#### Activity:
Of all the lines below, return only those starting with the line holding "(Filter.fir f))." and going on through the line holding "cbn [map nth_error", exactly as written.

#### Available records:
Lemma load_after_save (e : env) (f : Filter.t) (filename : string) (st : store) :
  1 <= Filter.nfilters f ->
  (Filter.fir f = true -> have_scipy e = true) ->
  Filter.load e (npy_path filename)
    (numpy.save filename
       (mk2 (2 + Filter.ntaps f)
            (map (fun c => Signal.samplerate f :: Filter.flag (Filter.fir f) :: c)
                 (cols (Signal.data f))))
       st)
  = Ok (Filter.mk
          (Signal.mk (stored (Signal.data f))
                     (Signal.samplerate f))
          (Filter.fir f)).
Proof.
  intros HF Hsci.
  destruct f as [[[n cs] sr] fir].
  unfold Filter.nfilters, Filter.ntaps, Signal.nchannels, Signal.nsamples, shape1 in *.
  cbn [Filter.base Filter.fir Signal.data Signal.samplerate cols shape0] in *.
  unfold Filter.load, numpy.load, numpy.save. rewrite String.eqb_refl.
  cbn [bind]. unfold item. cbn [shape0 cols].
  destruct cs as [| c cs]; [simpl in HF; lia |].
  cbn [map nth_error Nat.ltb Nat.leb plus nth bind].
  rewrite flag_nonzero.
  rewrite Filter_init_array2.
  assert (Hs : fir && negb (have_scipy e) = false).
  { destruct fir; [rewrite Hsci by reflexivity |]; reflexivity. }
  rewrite Hs. unfold rows_from, shape1. cbn [shape0 cols Signal.get_samplerate].
  assert (Hc : map (skipn 2) (map (fun c0 => sr :: Filter.flag fir :: c0) (c :: cs)) = c :: cs).
  { rewrite map_map. cbn [skipn]. apply map_id. }
  change ((sr :: Filter.flag fir :: c)
          :: map (fun c0 : list R => sr :: Filter.flag fir :: c0) cs)
    with (map (fun c0 : list R => sr :: Filter.flag fir :: c0) (c :: cs)).
  rewrite Hc. replace (S (S n) - 2) with n by lia. reflexivity.
Qed.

#### Result:
          (Filter.fir f)).
Proof.
  intros HF Hsci.
  destruct f as [[[n cs] sr] fir].
  unfold Filter.nfilters, Filter.ntaps, Signal.nchannels, Signal.nsamples, shape1 in *.
  cbn [Filter.base Filter.fir Signal.data Signal.samplerate cols shape0] in *.
  unfold Filter.load, numpy.load, numpy.save. rewrite String.eqb_refl.
  cbn [bind]. unfold item. cbn [shape0 cols].
  destruct cs as [| c cs]; [simpl in HF; lia |].
  cbn [map nth_error Nat.ltb Nat.leb plus nth bind].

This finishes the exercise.